Assigned task | Look below for the line that has "Proof. apply on_manager_rel. Qed.". Set down the lines from there through the line that has "calm (S := S)", exactly as written.

######

(* ===== verification/World.v ===== *)
(** * World: the objects the scheduler shares

    A process of the scheduler: its [Job] objects and the [threading.Event]s of
    their cancellation (by reference: a channel holds references to jobs, and
    an executor can reach the job it works for), the channel registry, the
    dispatcher's processors, the installed store, the deferred-store flag of the
    configuration, and everything else ([w_env]: clocks, ids, the pool, what
    executors touch).  References below [w_next] are in use; what a map holds at
    other references is never read. *)
From stdpp Require Import functions.
From S2P Require Import Prelude Dict Json Lifecycle Fsm SchedulerFsm JobStore Channel Context.
From S2P Require Import Task.

(** [class Job]: the attributes its constructor sets. *)
Record Job : Type := mkJob {
  j_id : string;
  j_category : option string;
  j_channel_id : string;
  j_context : context ctx_value;
  j_workflows : list (list Task);
  j_fsm : SFSM;
  j_status : string;
  j_created : string;
  j_updated : string;
  j_version : Z;
  j_cancel_event : nat;
}.

Definition with_fsm (f : SFSM) (j : Job) : Job :=
  mkJob (j_id j) (j_category j) (j_channel_id j) (j_context j) (j_workflows j) f (j_status j)
    (j_created j) (j_updated j) (j_version j) (j_cancel_event j).
Definition with_status (s : string) (j : Job) : Job :=
  mkJob (j_id j) (j_category j) (j_channel_id j) (j_context j) (j_workflows j) (j_fsm j) s
    (j_created j) (j_updated j) (j_version j) (j_cancel_event j).
Definition with_version (v : Z) (j : Job) : Job :=
  mkJob (j_id j) (j_category j) (j_channel_id j) (j_context j) (j_workflows j) (j_fsm j)
    (j_status j) (j_created j) (j_updated j) v (j_cancel_event j).
Definition with_updated (u : string) (j : Job) : Job :=
  mkJob (j_id j) (j_category j) (j_channel_id j) (j_context j) (j_workflows j) (j_fsm j)
    (j_status j) (j_created j) u (j_version j) (j_cancel_event j).
Definition with_contexts (c : context ctx_value) (wfs : list (list Task)) (j : Job) : Job :=
  mkJob (j_id j) (j_category j) (j_channel_id j) c wfs (j_fsm j) (j_status j)
    (j_created j) (j_updated j) (j_version j) (j_cancel_event j).
Definition with_record (id created updated : string) (version : Z) (wfs : list (list Task))
    (j : Job) : Job :=
  mkJob id (j_category j) (j_channel_id j) (j_context j) wfs (j_fsm j) (j_status j)
    created updated version (j_cancel_event j).

Record World (S X : Type) : Type := mkWorld {
  w_jobs : nat → Job;
  w_events : nat → bool;
  w_next : nat;
  w_manager : ChannelManager nat;
  w_processors : gset string;
  w_store : S;
  w_deferred : option string;
  w_in_loop : bool;
  w_env : X;
}.
#[global] Arguments mkWorld {S X}.
#[global] Arguments w_jobs {S X}.
#[global] Arguments w_events {S X}.
#[global] Arguments w_next {S X}.
#[global] Arguments w_manager {S X}.
#[global] Arguments w_processors {S X}.
#[global] Arguments w_store {S X}.
#[global] Arguments w_deferred {S X}.
#[global] Arguments w_in_loop {S X}.
#[global] Arguments w_env {S X}.

(** The clock ([arrow.utcnow]) and the id generator ([uuid.uuid4]). *)
Class Env (X : Type) : Type := {
  utcnow : X → string * X;
  uuid4 : X → string * X;
}.

Section World.
Context {S X : Type}.
Implicit Types (w : World S X).

Definition set_jobs (jobs : nat → Job) w : World S X :=
  mkWorld jobs (w_events w) (w_next w) (w_manager w) (w_processors w) (w_store w) (w_deferred w)
    (w_in_loop w) (w_env w).
Definition set_events (ev : nat → bool) w : World S X :=
  mkWorld (w_jobs w) ev (w_next w) (w_manager w) (w_processors w) (w_store w) (w_deferred w)
    (w_in_loop w) (w_env w).
Definition set_manager (m : ChannelManager nat) w : World S X :=
  mkWorld (w_jobs w) (w_events w) (w_next w) m (w_processors w) (w_store w) (w_deferred w)
    (w_in_loop w) (w_env w).
Definition set_processors (p : gset string) w : World S X :=
  mkWorld (w_jobs w) (w_events w) (w_next w) (w_manager w) p (w_store w) (w_deferred w)
    (w_in_loop w) (w_env w).
Definition set_store (s : S) w : World S X :=
  mkWorld (w_jobs w) (w_events w) (w_next w) (w_manager w) (w_processors w) s (w_deferred w)
    (w_in_loop w) (w_env w).
Definition set_deferred (d : option string) w : World S X :=
  mkWorld (w_jobs w) (w_events w) (w_next w) (w_manager w) (w_processors w) (w_store w) d
    (w_in_loop w) (w_env w).
Definition set_env (x : X) w : World S X :=
  mkWorld (w_jobs w) (w_events w) (w_next w) (w_manager w) (w_processors w) (w_store w)
    (w_deferred w) (w_in_loop w) x.

(** A computation on a part of the world. *)
Definition on_store {A} (m : M S A) : M (World S X) A :=
  λ w, let '(o, s) := m (w_store w) in (o, set_store s w).
Definition on_env {A} (m : X → A * X) : M (World S X) A :=
  λ w, let '(a, x) := m (w_env w) in (Ret a, set_env x w).
Definition on_manager {A} (m : M (ChannelManager nat) A) : M (World S X) A :=
  λ w, let '(o, c) := m (w_manager w) in (o, set_manager c w).

(** A computation on the channel object [ref]. *)
Definition on_channel {A} (ref : nat) (m : M (Channel nat) A) : M (World S X) A :=
  on_manager (λ cm,
    let '(o, c) := m (default (channel_new 0) (channels cm !! ref)) in
    (o, mkManager (<[ref := c]> (channels cm)) (next_ref cm) (_job_channel cm))).

(** Reading and updating a job object. *)
Definition get_job (j : nat) : M (World S X) Job := m_get (λ w, w_jobs w j).
Definition upd_job (j : nat) (f : Job → Job) : M (World S X) unit :=
  m_modify (λ w, set_jobs (<[j := f (w_jobs w j)]> (w_jobs w)) w).

(** The worlds [R] relates when their stores are related. *)
Definition store_rel (R : S → S → Prop) (w w' : World S X) : Prop := R (w_store w) (w_store w').
#[global] Instance store_rel_preorder R `{!PreOrder R} : PreOrder (store_rel R).
Proof.
  split; [intros w; unfold store_rel; reflexivity |].
  intros a b c. unfold store_rel. apply transitivity.
Qed.

(** Nothing changed but the object of job [j]. *)
Definition job_only (j : nat) (w w' : World S X) : Prop :=
  (∀ k, k ≠ j → w_jobs w' k = w_jobs w k) ∧ w' = set_jobs (w_jobs w') w.
#[global] Instance job_only_preorder j : PreOrder (job_only j).
Proof.
  split; [intros w; split; [done | by destruct w] |].
  intros a b c [H1 E1] [H2 E2]. split.
  - intros k Hk. by rewrite H2, H1.
  - rewrite E2, E1. done.
Qed.

Lemma upd_job_only j f w : job_only j w (upd_job j f w).2.
Proof. split; [| done]. intros k Hk. simpl. by rewrite fn_lookup_insert_ne. Qed.
Lemma upd_job_at j f w : w_jobs (upd_job j f w).2 j = f (w_jobs w j).
Proof. simpl. by rewrite fn_lookup_insert. Qed.

Section StoreRel.
Context (R : S → S → Prop) `{!PreOrder R}.
Lemma on_store_rel {A} (m : M S A) : preserves R m → preserves (store_rel R) (on_store m).
Proof. intros H w. specialize (H (w_store w)). unfold on_store. by destruct (m _). Qed.
Lemma on_env_rel {A} (m : X → A * X) : preserves (store_rel R) (on_env m).
Proof. intros w. unfold on_env. destruct (m _). unfold store_rel. simpl. reflexivity. Qed.
Lemma on_manager_rel {A} (m : M (ChannelManager nat) A) : preserves (store_rel R) (on_manager m).
Proof. intros w. unfold on_manager. destruct (m _). unfold store_rel. simpl. reflexivity. Qed.
Lemma on_channel_rel {A} ref (m : M (Channel nat) A) : preserves (store_rel R) (on_channel ref m).
Proof. apply on_manager_rel. Qed.
Lemma upd_job_rel j f : preserves (store_rel R) (upd_job j f).
Proof. intros w. unfold store_rel. simpl. reflexivity. Qed.
Lemma get_job_rel j : preserves (store_rel R) (get_job j).
Proof. intros w. unfold store_rel. simpl. reflexivity. Qed.
End StoreRel.
End World.
#[export] Hint Resolve on_store_rel on_env_rel on_manager_rel on_channel_rel upd_job_rel
  get_job_rel : preserves.
(** ** Properties *)

(** C13: a job the store says is taken is not run.  When the job's durable row is
    InProgress at another version than the job's (another worker started it) or
    final, the worker starts no workflow, writes nothing, returns, and leaves
    the job object in the durable status. *)
Theorem taken_job_follows_store {S X V} `{!JobStore S, !JobStoreLaws S, !Env X} ch
    (run_workflow : list Task → M (World S X) (list (option V))) j s row (w : World S X) :
  calm (S := S) → taken j s row w → at_status SCHEDULED (w_jobs w j) →
  ∃ w', _process ch run_workflow j w = (Ret tt, w')
    ∧ at_status s (w_jobs w' j) ∧ j_status (w_jobs w' j) = status_value s
    ∧ rows (w_store w') = rows (w_store w).
Proof.
  intros Hcalm Ht Hs.
  destruct (process_taken (V := V) _ (calm_everywhere Hcalm) ch j s row w I Ht Hs)
    as (w' & E & H1 & H2 & H3 & _). exists w'. by split_and!.
Qed.

(** C29: one failed read strands a job.  [Job.save] writes the InProgress row and
    then reads it back for its version.  Whatever store, scheduled job and
    workflows: when only that read raises, the worker takes the RUN snapshot for
    unwritten, cannot record Failed either (the job's version is stale), restores
    the job and puts it back on the channel ([JobRequeuedError]), its row one
    version ahead of it and InProgress.  The turn that takes it from there, on a
    store that works, is refused as if another worker had the job: it follows the
    row, writes nothing, puts nothing back and returns.  Neither turn starts a
    workflow (both end in the same world whatever workflows do), though no worker
    ever ran the job. *)
Theorem failed_read_strands_job {S X V} `{!JobStore S, !JobStoreLaws S, !Env X} (P : S → Prop)
    ch j row (w : World S X) :
  calm_on P → one_read_fails P (j_id (w_jobs w j)) (w_store w) →
  current_row j row w → at_status SCHEDULED (w_jobs w j) → r_status row = status_value SCHEDULED →
  _stop (chan_of ch w) = false → queue_full (chan_of ch w) = false →
  ∃ row' w1 w2,
    (∀ run : list Task → M (World S X) (list (option V)),
       _process ch run j w = (Raise (JobRequeuedError (requeued_msg (w_jobs w j))), w1))
    ∧ w_jobs w1 j = w_jobs w j
    ∧ chan_of ch w1 = with_queue (_queue (chan_of ch w) ++ [j]) (chan_of ch w)
    ∧ rows (w_store w1) = <[j_id (w_jobs w j) := row']> (rows (w_store w))
    ∧ r_status row' = status_value IN_PROGRESS ∧ r_version row' = (r_version row + 1)%Z
    ∧ (∀ run : list Task → M (World S X) (list (option V)), _process ch run j w1 = (Ret tt, w2))
    ∧ at_status IN_PROGRESS (w_jobs w2 j) ∧ rows (w_store w2) = rows (w_store w1)
    ∧ w_manager w2 = w_manager w1.
Proof.
  intros Hcalm Hfail Hcur Hs Hrs Hstop Hfull. pose proof Hcur as (_ & _ & Hv).
  destruct (process_unread (V := V) P Hcalm ch j row w Hfail Hcur Hs Hrs Hstop Hfull)
    as (u & w1 & E1 & Hj1 & Hc1 & Hd1 & HP1 & Hr1).
  set (row' := replace_row _ _ _) in Hr1.
  destruct (process_taken (V := V) P Hcalm ch j IN_PROGRESS row' w1 HP1)
    as (w2 & E2 & Hs2 & _ & Hr2 & Hm2).
  { split_and!; [done | rewrite Hj1, Hr1; apply lookup_insert_eq | done | |].
    - by apply (bool_decide_unpack _).
    - intros _. rewrite Hj1. cbn. lia. }
  { by rewrite Hj1. }
  exists row', w1, w2. by split_and!.
Qed.

Module WorkerFollowExamples.
Definition w0 : World InMemoryJobStore.t demo_env := with_job SCHEDULED (memory_with (row0 COMPLETED 3)).
Definition run : list Task → M (World InMemoryJobStore.t demo_env) (list (option nat)) :=
  logged_run (λ _, None).

Lemma taken_job_follows_store_witness :
  ∃ w', _process 0 run 0 w0 = (Ret tt, w') ∧ j_status (w_jobs w' 0) = "Completed".
Proof.
  destruct (taken_job_follows_store 0 run 0 COMPLETED (row0 COMPLETED 3) w0) as (w' & E & _ & Hst & _).
  - exact WorkerRunExamples.calm_memory.
  - split_and!; [reflexivity | vm_compute; reflexivity | reflexivity | set_solver | discriminate].
  - reflexivity.
  - exists w'. split; [exact E | exact Hst].
Defined.

(** The third call of the store fails: the read after the InProgress write. *)
Definition flaky : FlakyStore.t :=
  FlakyStore.mk (memory_with (row0 SCHEDULED 1))
    [FlakyStore.Fine; FlakyStore.Fine; FlakyStore.FailBefore].
Definition w1 : World FlakyStore.t demo_env :=
  (on_channel 0 (m_ret tt) (with_job SCHEDULED flaky)).2.

(** With no fault left, the store works. *)
Lemma calm_healed : calm_on (λ s, FlakyStore.script s = []).
Proof.
  split.
  - intros r s Hs. cbn. unfold FlakyStore.put, FlakyStore.next. rewrite Hs.
    destruct (InMemoryJobStore.put_run r (FlakyStore.inner s)) as [H _].
    destruct (InMemoryJobStore.put r (FlakyStore.inner s)) as [o i]. cbn in H. subst o. by eexists _, _.
  - intros i s Hs. cbn. unfold FlakyStore.get, FlakyStore.next. rewrite Hs. by eexists _, _.
Qed.

Lemma failed_read_strands_job_witness :
  ∃ m w' w'', _process 0 (logged_run (λ _, None)) 0 w1 = (Raise (JobRequeuedError m), w')
    ∧ _process 0 (logged_run (λ _, None)) 0 w' = (Ret tt, w'')
    ∧ _queue (chan_of 0 w') = [0]
    ∧ (r_status <$> rows (w_store w'') !! id0) = Some "InProgress".
Proof.
  destruct (failed_read_strands_job (V := nat) (λ s, FlakyStore.script s = []) 0 0
              (row0 SCHEDULED 1) w1 calm_healed)
    as (row' & w' & w'' & E1 & _ & Hc & Hr & Hst & _ & E2 & _ & Hr2 & _).
  - eexists _, _. split; [reflexivity |]. intros r. cbn. unfold FlakyStore.put. cbn.
    destruct (InMemoryJobStore.put_run r (memory_with (row0 SCHEDULED 1))) as [H _].
    destruct (InMemoryJobStore.put r (memory_with (row0 SCHEDULED 1))) as [o i]. cbn in H. subst o.
    eexists _, _, _, _. split; [reflexivity |]. split; reflexivity.
  - split_and!; vm_compute; reflexivity.
  - reflexivity.
  - reflexivity.
  - reflexivity.
  - reflexivity.
  - eexists _, w', w''. split; [apply E1 |]. split; [apply E2 |]. rewrite Hc. split; [reflexivity |].
    rewrite Hr2, Hr. change (j_id (w_jobs w1 0)) with id0. rewrite lookup_insert_eq. cbn [fmap option_fmap option_map]. by rewrite Hst.
Defined.
End WorkerFollowExamples.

######

Exercise answer |
Proof. apply on_manager_rel. Qed.
Lemma upd_job_rel j f : preserves (store_rel R) (upd_job j f).
Proof. intros w. unfold store_rel. simpl. reflexivity. Qed.
Lemma get_job_rel j : preserves (store_rel R) (get_job j).
Proof. intros w. unfold store_rel. simpl. reflexivity. Qed.
End StoreRel.
End World.
#[export] Hint Resolve on_store_rel on_env_rel on_manager_rel on_channel_rel upd_job_rel
  get_job_rel : preserves.
(** ** Properties *)

(** C13: a job the store says is taken is not run.  When the job's durable row is
    InProgress at another version than the job's (another worker started it) or
    final, the worker starts no workflow, writes nothing, returns, and leaves
    the job object in the durable status. *)
Theorem taken_job_follows_store {S X V} `{!JobStore S, !JobStoreLaws S, !Env X} ch
    (run_workflow : list Task → M (World S X) (list (option V))) j s row (w : World S X) :
  calm (S := S) → taken j s row w → at_status SCHEDULED (w_jobs w j) →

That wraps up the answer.